A guerrilla artist has been writing lyrics from famous Manchester bands on the city’s streets. The lyrics, from The Smiths, The Stones Roses and Joy Division, appear on roads in Prestwich, Whitefield and the Northern Quarter.
Displayed in black against double yellow lines (which in the UK indicate that parking is prohibited), lines including “Is my timing that flawed” and “Shoplifters of the world / Hand it over” stand out as snatches of strange poetry.
Artist Alan Shepley says his work is not vandalism. “I don’t want to make a mess and it does wash off after a couple of weeks, depending on the weather or the traffic,” he told the BBC. “I always pick out the lyrics that mean something. Sometimes I make them fit around mental illness… My inspiration is autism and schizophrenia and Tourette’s [syndrome], that’s what often goes into it. It’s not about me, I just want people to think and they can take the meaning they want.”

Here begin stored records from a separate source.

(* ===== verification/Clients.v ===== *)
(** * The list of authorized clients (internal/rest/authsessions.go, list)

    Hydra lists an account's consent grants; the page shows one row per client,
    its latest grant, the web UI first and the others by date. Go ranges over a
    map in any order, so the rows come to the sort in any order. *)
From Stdlib Require Import Sorting.Sorted.
From S2P Require Import Prelude GoStrings Clock Hydra.
#[local] Open Scope Z_scope.

(** ** A stable sort *)

Section Sort.
Context {A : Type} (less : A -> A -> bool).

Fixpoint insert_stable (x : A) (l : list A) : list A :=
  match l with
  | [] => [x]
  | y :: l' => if less y x then y :: insert_stable x l' else x :: l
  end.

(** sort.SliceStable. *)
Definition SliceStable (l : list A) : list A := foldr insert_stable [] l.

Lemma insert_stable_perm x l : insert_stable x l ≡ₚ x :: l.
Proof using. induction l as [|y l IH]; [done|]. cbn [insert_stable]. destruct (less y x); [|done]. by rewrite IH, Permutation_swap. Qed.

Lemma SliceStable_perm l : SliceStable l ≡ₚ l.
Proof using. induction l as [|x l IH]; [done|]. cbn [SliceStable foldr]. fold (SliceStable l). by rewrite insert_stable_perm, IH. Qed.

(** [less] is a strict weak order. *)
Context (less_irrefl : forall x, less x x = false).
Context (less_cotrans : forall x y z, less x z = true -> less x y = true \/ less y z = true).
Context (less_trans : forall x y z, less x y = true -> less y z = true -> less x z = true).

Definition ordered (l : list A) : Prop := StronglySorted (fun x y => less y x = false) l.

Lemma insert_stable_ordered x l : ordered l -> ordered (insert_stable x l).
Proof using less_irrefl less_cotrans less_trans.
  intros Hl. induction Hl as [|y l Hl IH Hall]; [by repeat constructor|]. cbn [insert_stable]. destruct (less y x) eqn:E.
  - constructor; [done|]. rewrite insert_stable_perm. constructor; [|done]. destruct (less x y) eqn:E2; [|done].
    by rewrite <- (less_irrefl y), (less_trans y x y E E2).
  - constructor; [by constructor|]. constructor; [done|]. eapply Forall_impl; [exact Hall|]. intros z Hz. cbn beta in *.
    destruct (less z x) eqn:E2; [|done]. destruct (less_cotrans z y x E2); congruence.
Qed.

Lemma SliceStable_ordered l : ordered (SliceStable l).
Proof using less_irrefl less_cotrans less_trans. induction l as [|x l IH]; [constructor|]. by apply insert_stable_ordered. Qed.

End Sort.

(** ** Data *)

Record ConsentSession := mkSession { cs_GrantScope : option (list string); cs_HandledAt : string; cs_Client : option OAuth2Client }.

Record AuthSessionView := mkView {
  ClientId : string; ClientName : string; Scopes : list string; AuthorizedAt : option string; CreatedAt : option string; Current : bool }.

Definition nzp (s : string) : option string := if bool_decide (s = EmptyString) then None else Some s.
Definition strOr (p : option string) : string := default EmptyString p.

(** ** The handler *)

Section list.
Context (SPAClientID : string).

Definition view_of (c : OAuth2Client) (s : ConsentSession) : AuthSessionView :=
  mkView (oc_ClientID c) (if bool_decide (oc_ClientName c = EmptyString) then oc_ClientID c else oc_ClientName c)
    (default [] (cs_GrantScope s)) (nzp (cs_HandledAt s)) (nzp (oc_CreatedAt c)) (bool_decide (oc_ClientID c = SPAClientID)).

Definition collapse (byClient : gmap string AuthSessionView) (s : ConsentSession) : gmap string AuthSessionView :=
  match cs_Client s with
  | None => byClient
  | Some client =>
      if bool_decide (oc_ClientID client = EmptyString) then byClient
      else
        let put := <[oc_ClientID client := view_of client s]> byClient in
        match byClient !! oc_ClientID client with
        | Some existing => if negb (text_lt (strOr (AuthorizedAt existing)) (strOr (nzp (cs_HandledAt s)))) then byClient else put
        | None => put
        end
  end.

Definition less (a b : AuthSessionView) : bool :=
  if negb (Bool.eqb (Current a) (Current b)) then Current a else text_lt (strOr (AuthorizedAt b)) (strOr (AuthorizedAt a)).

(** [range] is the order in which Go visits the map. *)
Definition list_clients (range : gmap string AuthSessionView -> list AuthSessionView) (sessions : option (list ConsentSession))
  : Z * list AuthSessionView :=
  match sessions with
  | None => (500, [])
  | Some sessions => (200, SliceStable less (range (fold_left collapse sessions ∅)))
  end.

(** ** Lemmas *)

Lemma text_lt_cotrans a b c : text_lt a c = true -> text_lt a b = true \/ text_lt b c = true.
Proof using.
  intros H. destruct (text_lt a b) eqn:E1; [by left|right]. destruct (text_lt b a) eqn:E2; [by eapply text_lt_trans|].
  by rewrite <- (text_lt_total a b).
Qed.

Lemma less_irrefl a : less a a = false.
Proof using. unfold less. rewrite Bool.eqb_reflx. apply text_lt_irrefl. Qed.

Lemma less_trans a b c : less a b = true -> less b c = true -> less a c = true.
Proof using. unfold less. destruct (Current a), (Current b), (Current c); cbn; try done. all: intros ? ?; by eapply text_lt_trans. Qed.

Lemma less_cotrans a b c : less a c = true -> less a b = true \/ less b c = true.
Proof using.
  unfold less. destruct (Current a), (Current b), (Current c); cbn; try done; try (by left); try (by right).
  all: intros H; apply or_comm; by apply text_lt_cotrans.
Qed.

Lemma strOr_nzp s : strOr (nzp s) = s.
Proof using. unfold nzp. by case_bool_decide. Qed.

(** The client a grant is shown for. *)
Definition grants (s : ConsentSession) (c : OAuth2Client) : Prop := cs_Client s = Some c /\ oc_ClientID c <> EmptyString.

(** [v] is the row of the first of the latest grants of client [id]. *)
Definition latest (sessions : list ConsentSession) (id : string) (v : AuthSessionView) : Prop :=
  exists pre s post c, sessions = pre ++ s :: post /\ grants s c /\ oc_ClientID c = id /\ v = view_of c s /\
    (forall s' c', s' ∈ pre -> grants s' c' -> oc_ClientID c' = id -> text_lt (cs_HandledAt s') (cs_HandledAt s) = true) /\
    (forall s' c', s' ∈ post -> grants s' c' -> oc_ClientID c' = id -> text_lt (cs_HandledAt s) (cs_HandledAt s') = false).

Definition collapsed (sessions : list ConsentSession) (m : gmap string AuthSessionView) : Prop :=
  forall id, match m !! id with
             | Some v => latest sessions id v
             | None => forall s c, s ∈ sessions -> grants s c -> oc_ClientID c <> id
             end.

Lemma latest_id sessions id v : latest sessions id v -> ClientId v = id /\ id <> EmptyString /\ Current v = bool_decide (id = SPAClientID).
Proof using. by intros (pre & s & post & c & -> & [? ?] & <- & -> & _). Qed.

(** A grant that does not show changes nothing. *)
Lemma latest_snoc sessions id v s : latest sessions id v ->
  (forall c, grants s c -> oc_ClientID c = id -> text_lt (strOr (AuthorizedAt v)) (cs_HandledAt s) = false) -> latest (sessions ++ [s]) id v.
Proof using.
  intros (pre & s0 & post & c & -> & Hg & Hid & -> & Hpre & Hpost) Hs. exists pre, s0, (post ++ [s]), c. rewrite <- app_assoc.
  split_and!; try done. intros s' c' [Hin|Hin]%elem_of_app Hg' Hid'; [by eapply Hpost|]. apply list_elem_of_singleton in Hin as ->.
  specialize (Hs c' Hg' Hid'). cbn [view_of AuthorizedAt] in Hs. by rewrite strOr_nzp in Hs.
Qed.

(** A newer grant, or the first, is the latest. *)
Lemma latest_new sessions s c : grants s c ->
  (forall s' c', s' ∈ sessions -> grants s' c' -> oc_ClientID c' = oc_ClientID c -> text_lt (cs_HandledAt s') (cs_HandledAt s) = true) ->
  latest (sessions ++ [s]) (oc_ClientID c) (view_of c s).
Proof using. intros Hg H. exists sessions, s, [], c. split_and!; try done. intros s' c' Hin. by apply not_elem_of_nil in Hin. Qed.

Lemma latest_bound sessions id v t s' c' : latest sessions id v -> text_lt (strOr (AuthorizedAt v)) t = true ->
  s' ∈ sessions -> grants s' c' -> oc_ClientID c' = id -> text_lt (cs_HandledAt s') t = true.
Proof using.
  intros (pre & s0 & post & c & -> & Hg & Hid & -> & Hpre & Hpost) Ht Hin Hg' Hid'. cbn [view_of AuthorizedAt] in Ht. rewrite strOr_nzp in Ht.
  apply elem_of_app in Hin as [Hin|Hin]; [|apply elem_of_cons in Hin as [->|Hin]; [done|]].
  - eapply text_lt_trans; [by eapply Hpre|done].
  - destruct (text_lt_cotrans _ (cs_HandledAt s') _ Ht) as [H|H]; [|done]. by rewrite (Hpost s' c') in H.
Qed.

Lemma collapse_collapsed sessions m s : collapsed sessions m -> collapsed (sessions ++ [s]) (collapse m s).
Proof using.
  intros H. unfold collapse.
  assert (forall id, (forall c, grants s c -> oc_ClientID c <> id) ->
            match m !! id with Some v => latest (sessions ++ [s]) id v | None => forall s' c, s' ∈ sessions ++ [s] -> grants s' c -> oc_ClientID c <> id end) as Hsame.
  { intros id Hno. specialize (H id). destruct (m !! id); [apply latest_snoc; [done|intros c Hg Hid; by destruct (Hno c Hg)]|].
    intros s' c [Hin| ->%list_elem_of_singleton]%elem_of_app Hg; [by eapply H|by apply Hno]. }
  destruct (cs_Client s) as [c|] eqn:Ec; [|intros id; apply Hsame; intros c [? _]; congruence].
  case_bool_decide as Hne; [intros id; apply Hsame; intros c' [? ?]; congruence|]. assert (grants s c) as Hg by done.
  assert (forall id, id <> oc_ClientID c -> forall c', grants s c' -> oc_ClientID c' <> id) as Hother by (intros id Hid c' [? _]; congruence).
  pose proof (H (oc_ClientID c)) as Hc. destruct (m !! oc_ClientID c) as [v|] eqn:Em.
  - rewrite strOr_nzp. destruct (text_lt (strOr (AuthorizedAt v)) (cs_HandledAt s)) eqn:E; cbn [negb]; intros id; (destruct (decide (id = oc_ClientID c)) as [->|Hid]; [|]).
    + rewrite lookup_insert_eq. apply latest_new; [done|]. intros s' c' ? ? ?. by eapply latest_bound.
    + rewrite lookup_insert_ne by done. by apply Hsame, Hother.
    + rewrite Em. by apply latest_snoc.
    + by apply Hsame, Hother.
  - intros id. destruct (decide (id = oc_ClientID c)) as [->|Hid].
    + rewrite lookup_insert_eq. apply latest_new; [done|]. intros s' c' Hin Hg' Hid'. by destruct (Hc s' c').
    + rewrite lookup_insert_ne by done. by apply Hsame, Hother.
Qed.

Lemma fold_collapsed sessions : collapsed sessions (fold_left collapse sessions ∅).
Proof using.
  induction sessions as [|s l IH] using rev_ind; [|rewrite fold_left_app; by apply collapse_collapsed].
  intros id. cbn [fold_left]. rewrite lookup_empty. intros s c Hin. by apply not_elem_of_nil in Hin.
Qed.

Definition row_order (a b : AuthSessionView) : Prop :=
  Current b = false /\ (Current a = false -> text_lt (strOr (AuthorizedAt a)) (strOr (AuthorizedAt b)) = false).

Lemma ordered_rows rows : Forall (fun v => Current v = bool_decide (ClientId v = SPAClientID)) rows -> NoDup (map ClientId rows) -> ordered less rows ->
  StronglySorted row_order rows /\ (SPAClientID ∈ map ClientId rows -> exists v l, rows = v :: l /\ ClientId v = SPAClientID).
Proof using.
  intros Hcur Hnd Hord. induction Hord as [|a l Hl IH Hall]; [split; [constructor|]; intros H; by apply not_elem_of_nil in H|].
  apply Forall_cons in Hcur as [Ha Hcur]. cbn [map] in Hnd. apply NoDup_cons in Hnd as [Hni Hnd]. destruct (IH Hcur Hnd) as [Hs _].
  rewrite Forall_forall in Hall, Hcur. assert (forall b, b ∈ l -> ClientId b <> ClientId a) as Hne by (intros b Hb He; apply Hni; rewrite <- He; by apply (list_elem_of_fmap_2 ClientId)).
  assert (forall b, b ∈ l -> row_order a b) as Hab.
  { intros b Hb. specialize (Hall b Hb). specialize (Hcur b Hb). specialize (Hne b Hb). unfold row_order. unfold less in Hall.
    destruct (Current a), (Current b); cbn in Hall; try done. symmetry in Ha, Hcur. apply bool_decide_eq_true in Ha, Hcur. congruence. }
  split; [constructor; [done|by apply Forall_forall]|]. cbn [map]. intros Hin. exists a, l. split; [done|].
  apply elem_of_cons in Hin as [->|Hin]; [done|]. apply list_elem_of_fmap in Hin as (b & Hb & Hbl). destruct (Hab b Hbl) as [Hf _].
  rewrite (Hcur b Hbl) in Hf. by apply bool_decide_eq_false in Hf.
Qed.

(** ** Claims *)

(** The list has exactly one row for each client that holds a grant of the
    account, with the name, the scopes and the date of its latest grant (the
    first of them when several have the same date); the web UI's row, if it has
    one, comes first, the others follow from the latest to the oldest (C29). *)
Theorem client_list_spec range sessions :
  (forall m, range m ≡ₚ (map_to_list m).*2) ->
  let rows := snd (list_clients range (Some sessions)) in
  NoDup (map ClientId rows) /\
  (forall id, id ∈ map ClientId rows <-> exists s c, s ∈ sessions /\ grants s c /\ oc_ClientID c = id) /\
  (forall v, v ∈ rows -> latest sessions (ClientId v) v) /\
  (SPAClientID ∈ map ClientId rows -> exists v l, rows = v :: l /\ ClientId v = SPAClientID) /\
  StronglySorted row_order rows.
Proof using.
  intros Hrange rows. set (m := fold_left collapse sessions ∅). pose proof (fold_collapsed sessions : collapsed sessions m) as Hm.
  assert (rows ≡ₚ (map_to_list m).*2) as Hp by (unfold rows; cbn [list_clients snd]; by rewrite SliceStable_perm, Hrange).
  assert (forall v, v ∈ rows <-> m !! ClientId v = Some v) as Hin.
  { intros v. rewrite Hp, list_elem_of_fmap. split.
    - intros ([id v'] & -> & Hid%elem_of_map_to_list). cbn [snd]. pose proof (Hm id) as Hl. rewrite Hid in Hl. by destruct (latest_id _ _ _ Hl) as (-> & _).
    - intros Hv. exists (ClientId v, v). split; [done|]. by apply elem_of_map_to_list. }
  assert (map ClientId rows ≡ₚ (map_to_list m).*1) as Hids.
  { change (map ClientId rows) with (ClientId <$> rows). rewrite Hp, <- list_fmap_compose. erewrite list_fmap_ext; [done|].
    intros i [id v] Hv. cbn. apply list_elem_of_lookup_2, elem_of_map_to_list in Hv. pose proof (Hm id) as Hl. rewrite Hv in Hl. by destruct (latest_id _ _ _ Hl) as (-> & _). }
  assert (forall v, v ∈ rows -> latest sessions (ClientId v) v) as Hlat.
  { intros v Hv%Hin. pose proof (Hm (ClientId v)) as Hl. by rewrite Hv in Hl. }
  assert (NoDup (map ClientId rows)) as Hnd by (rewrite Hids; apply NoDup_fst_map_to_list).
  assert (ordered less rows) as Hord by (apply SliceStable_ordered; [apply less_irrefl|intros x y z; apply less_cotrans|intros x y z; apply less_trans]).
  assert (Forall (fun v => Current v = bool_decide (ClientId v = SPAClientID)) rows) as Hcur.
  { apply Forall_forall. intros v Hv. by destruct (latest_id _ _ _ (Hlat v Hv)) as (_ & _ & ->). }
  destruct (ordered_rows rows Hcur Hnd Hord) as [Hsorted Hfirst]. split_and!; [done| |done|done|done].
  intros id. rewrite Hids, list_elem_of_fmap. pose proof (Hm id) as Hl. split.
  - intros ([id' v] & -> & Hv%elem_of_map_to_list). cbn [fst] in *. rewrite Hv in Hl. destruct Hl as (pre & s & post & c & -> & Hg & Hid & _).
    exists s, c. split_and!; [set_solver|done|done].
  - intros (s & c & Hs & Hg & Hid). destruct (m !! id) as [v|] eqn:E; [|by destruct (Hl s c)]. exists (id, v). split; [done|]. by apply elem_of_map_to_list.
Qed.

End list.

Definition demo_client (id name : string) : OAuth2Client := mkClient id name "" [] [] "" [] "" "" [] "" None "2024-01-01".

Definition demo_grants : list ConsentSession :=
  [ mkSession (Some ["mcp"]) "2024-01-02T00:00:00Z" (Some (demo_client "agent" "Agent"));
    mkSession None "2024-01-05T00:00:00Z" (Some (demo_client "other" ""));
    mkSession None "2024-01-01T00:00:00Z" (Some (demo_client "web" "ShellWatch"));
    mkSession (Some ["mcp"; "agent"]) "2024-01-09T00:00:00Z" (Some (demo_client "agent" "Agent"));
    mkSession None "2024-01-09T00:00:00Z" None ]%string.

Lemma client_list_spec_witness :
  let rows := snd (list_clients "web" (fun m => (map_to_list m).*2) (Some demo_grants)) in
  NoDup (map ClientId rows) /\ map (fun v => (ClientId v, ClientName v, Scopes v)) rows =
    [("web", "ShellWatch", []); ("agent", "Agent", ["mcp"; "agent"]); ("other", "other", [])]%string.
Proof.
  split; [|by vm_compute]. by destruct (client_list_spec "web" (fun m => (map_to_list m).*2) demo_grants (fun m => Permutation_refl _)) as [H _].
Defined.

Manchester’s proud pop tradition reaches through 70s bands like The Hollies and the Bee Gees to current acts including The 1975 and Elbow. From the late 70s to the mid-90s the city was especially influential, with bands including the Buzzcocks, New Order, The Happy Mondays and Oasis among the stars of its post-punk and indie scenes. The name Madchester was coined for its early 90s dance-rock scene, which saw bands like The Stone Roses become massive stars. Shepley has also written lyrics from some non-Manchester acts on the streets, including Melle Mel’s ‘White Lines’ and The Clash’s ‘Bank Robber’.
The city, sometimes dubbed “the capital of the north”, has undergone major change in recent years, with significant rebuilding and the regeneration of central districts that had become neglected. Its culture and nightlife are key parts of its appeal for visitors.